Um outro caso, no entanto, aponta entraves na utilização de seminários, considerando que o aluno não tem condições de fazer uma boa apresentação, já que não domina o tema em profundidade:

porque o que eu tenho percebido com os seminários é assim - eu tenho percebido comigo mesma - quando eu preparo uma aula de um assunto que eu não conheço, essa aula sai muito ruim, por mais que eu me prepare. (P4) Essa fala carrega um significado quanto ao uso do seminário como substituto da aula que deveria ser dada pelo professor. Essa estratégia é utilizada por esses professores com dois momentos, o primeiro no qual os alunos apresentam seus

achados e soluções; e um segundo, nem sempre previsto, em que são feitas considerações sobre a exposição do aluno.
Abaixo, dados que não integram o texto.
(** C5. When the two sub-tests return verdicts [t1] and [t2], a message is
    printed if and only if the verdicts disagree and [verbose > 0]; nothing
    is printed when they agree; the message is the detrend message when ADF
    says [False] and KPSS says [True], the difference message when ADF says
    [True] and KPSS says [False], and the two messages differ. *)
Theorem strict_diagnostics (st : Stattools) (x : series) (threshold : float)
  (verbose : Z) (t1 t2 : bool) :
  outcome (run_is_stat st (Some ADF) x threshold) = Ok t1 ->
  outcome (run_is_stat st (Some KPSS) x threshold) = Ok t2 ->
  (printed (events (run_strict_is_stat st x threshold verbose)) <> []
   <-> verbose > 0
       /\ ((t1 = false /\ t2 = true) \/ (t1 = true /\ t2 = false)))
  /\ (t1 = t2 ->
      printed (events (run_strict_is_stat st x threshold verbose)) = [])
  /\ (t1 = false -> t2 = true -> verbose > 0 ->
      printed (events (run_strict_is_stat st x threshold verbose))
      = [StrictStatTester.msg_detrend])
  /\ (t1 = true -> t2 = false -> verbose > 0 ->
      printed (events (run_strict_is_stat st x threshold verbose))
      = [StrictStatTester.msg_difference])
  /\ printed (events (run_strict_is_stat st x threshold verbose))
     = (if verbose >? 0 then spec_diagnostic (spec_outcome_class t1 t2)
        else [])
  /\ StrictStatTester.msg_detrend <> StrictStatTester.msg_difference.
Proof.
  intros H1 H2.
  assert (Hp : printed (events (run_strict_is_stat st x threshold verbose))
               = (if verbose >? 0
                  then spec_diagnostic (spec_outcome_class t1 t2) else [])).
  { unfold_runs. adf_cases st x; [|discriminate H1].
    kpss_cases st x; [|discriminate H2].
    injection H1 as <-. injection H2 as <-.
    destruct (float_lt pa threshold), (float_ge pk threshold); cbn;
      destruct (verbose >? 0); reflexivity. }
  rewrite Hp. clear Hp H1 H2.
  destruct (Z.gtb_spec verbose 0) as [Hv | Hv]; destruct t1, t2; cbn;
    repeat split; intros; try reflexivity; try discriminate; try lia;
    intuition (discriminate || lia).
Qed.

(** ADF p-value 2^-6 and KPSS p-value 2^-6 at threshold 0.05 with
    [verbose = 1]: the verdicts are [True] and [False] and the difference
    message is printed. *)
Lemma strict_diagnostics_witness :
  printed (events (run_strict_is_stat
                     (const_stattools (pow2 (-6)) (pow2 (-6)))
                     sample_series float_0_05 1))
  = ["Series is difference stationary"].
Proof.
  destruct (strict_diagnostics (const_stattools (pow2 (-6)) (pow2 (-6)))
              sample_series float_0_05 1 true false eq_refl eq_refl)
    as [_ [_ [_ [Hd _]]]].
  apply Hd; [reflexivity | reflexivity | lia].
Defined.

(** C7. [pvalue] returns the second component of the tuple returned by the
    collaborator ([adfuller(x)] for "ADF", [kpss(x, nlags="auto")] for
    "KPSS"), after exactly one call. An exception raised by a collaborator
    is the exception raised by [StatTester.pvalue], [StatTester.is_stat] and
    [StrictStatTester.is_stat]: the collaborator is called once, nothing is
    called after the failure, nothing is printed and no value is
    returned. *)
Theorem collaborator_result_and_failure (st : Stattools) (x : series)
  (threshold : float) (verbose : Z) :
  (forall s p l n c i,
      adfuller st x = Ok (s, p, l, n, c, i) ->
      run_pvalue st (Some ADF) x = ([EvAdfuller x], Ok p))
  /\ (forall s p l c,
      kpss st x (NlagsStr "auto") = Ok (s, p, l, c) ->
      run_pvalue st (Some KPSS) x = ([EvKpss x (NlagsStr "auto")], Ok p))
  /\ (forall e,
      adfuller st x = Raise e ->
      run_pvalue st (Some ADF) x = ([EvAdfuller x], Raise e)
      /\ run_is_stat st (Some ADF) x threshold = ([EvAdfuller x], Raise e)
      /\ run_strict_is_stat st x threshold verbose
         = ([EvAdfuller x], Raise e))
  /\ (forall e,
      kpss st x (NlagsStr "auto") = Raise e ->
      run_pvalue st (Some KPSS) x
      = ([EvKpss x (NlagsStr "auto")], Raise e)
      /\ run_is_stat st (Some KPSS) x threshold
         = ([EvKpss x (NlagsStr "auto")], Raise e)
      /\ (forall r, adfuller st x = Ok r ->
          run_strict_is_stat st x threshold verbose
          = ([EvAdfuller x; EvKpss x (NlagsStr "auto")], Raise e))).
Proof.
  repeat split; intros; unfold_runs;
    repeat match goal with
           | H : adfuller st x = _ |- _ => rewrite H; clear H; cbn
           | H : kpss st x _ = _ |- _ => rewrite H; clear H; cbn
           end;
    try reflexivity.
  destruct r as [[[[[s p] l] n] c] i]. reflexivity.
Qed.
(** The greedy consumption as the specification words it: with [remaining]
    still positive, an entry shorter than [remaining] is taken whole and its
    duration subtracted; any other entry gives a prefix of exactly
    [remaining], and the consumption stops. *)
Inductive greedy_consume : timedelta -> list co2_forecast -> list period -> Prop :=
| greedy_met (r : timedelta) (fcs : list co2_forecast) :
    r <= 0 -> greedy_consume r fcs []
| greedy_exhausted (r : timedelta) :
    0 < r -> greedy_consume r [] []
| greedy_whole (r : timedelta) (fc : co2_forecast)
               (fcs : list co2_forecast) (out : list period) :
    0 < r -> duration (co2_period fc) < r ->
    greedy_consume (r - duration (co2_period fc)) fcs out ->
    greedy_consume r (fc :: fcs) (co2_period fc :: out)
| greedy_prefix (r : timedelta) (fc : co2_forecast)
                (fcs : list co2_forecast) :
    0 < r -> r <= duration (co2_period fc) ->
    greedy_consume r (fc :: fcs) [(fc_from fc, dt_add (fc_from fc) r)].

(** Two periods share no instant. *)
Definition disjoint (p q : period) : Prop :=
  forall t, ~ (covers p t /\ covers q t).

(** The two lists partition [[plug_in, ready_by)]: an instant is covered by
    one of the periods exactly when it is in the window, and no two of the
    periods overlap. *)
Definition partitions (plug_in ready_by : datetime)
           (off_peak_periods peak_periods : list period) : Prop :=
  (forall t, (exists p, In p (off_peak_periods ++ peak_periods) /\ covers p t)
             <-> utc plug_in <= t < utc ready_by)
  /\ ForallOrdPairs disjoint (off_peak_periods ++ peak_periods).

(** The seven leaves of the case analysis, [s] and [e] being the next
    occurrences of the start and of the end of the off-peak window. *)
Inductive partition_shape (plug_in ready_by s e : datetime)
  : list period -> list period -> Prop :=
| shape_degenerate :
    utc s = utc e ->
    partition_shape plug_in ready_by s e [] [(plug_in, ready_by)]
| shape_inside :
    utc s < utc e -> utc s < utc ready_by -> utc e < utc ready_by ->
    partition_shape plug_in ready_by s e
      [(s, e)] [(plug_in, s); (e, ready_by)]
| shape_clipped :
    utc s < utc e -> utc s < utc ready_by -> utc ready_by <= utc e ->
    partition_shape plug_in ready_by s e [(s, ready_by)] [(plug_in, s)]
| shape_after :
    utc s < utc e -> utc ready_by <= utc s ->
    partition_shape plug_in ready_by s e [] [(plug_in, ready_by)]
| shape_wrap_both :
    utc e < utc s -> utc s < utc ready_by ->
    partition_shape plug_in ready_by s e
      [(plug_in, e); (s, ready_by)] [(e, s)]
| shape_wrap_head :
    utc e < utc s -> utc ready_by <= utc s -> utc e < utc ready_by ->
    partition_shape plug_in ready_by s e
      [(plug_in, e)] [(e, ready_by)]
| shape_wrap_span :
    utc e < utc s -> utc ready_by <= utc s -> utc ready_by <= utc e ->
    partition_shape plug_in ready_by s e
      [(plug_in, ready_by)] [(plug_in, ready_by)].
Diante do exposto interrogamos: os seminários, quando propostos, têm sido realizados seguindo as etapas descritas acima? Sim, porque esse professor, ao trazer uma colocação sobre seu entendimento do que vem a ser essa estratégia, baseia-se em algo construído com aquilo que parece observar e praticar no cotidiano das suas aulas. E mais, estariam os seminários sendo utilizados dessa forma por outros professores?

Nos dados coletados nesse estudo percebemos que a maioria dos professores investigados considera o seminário como “um espaço em que as idéias devem germinar ou ser semeadas. Portanto, espaço onde um grupo discuta ou debata temas ou problema que são colocados em discussão” concordando com Anastasiou (2004b, p.90).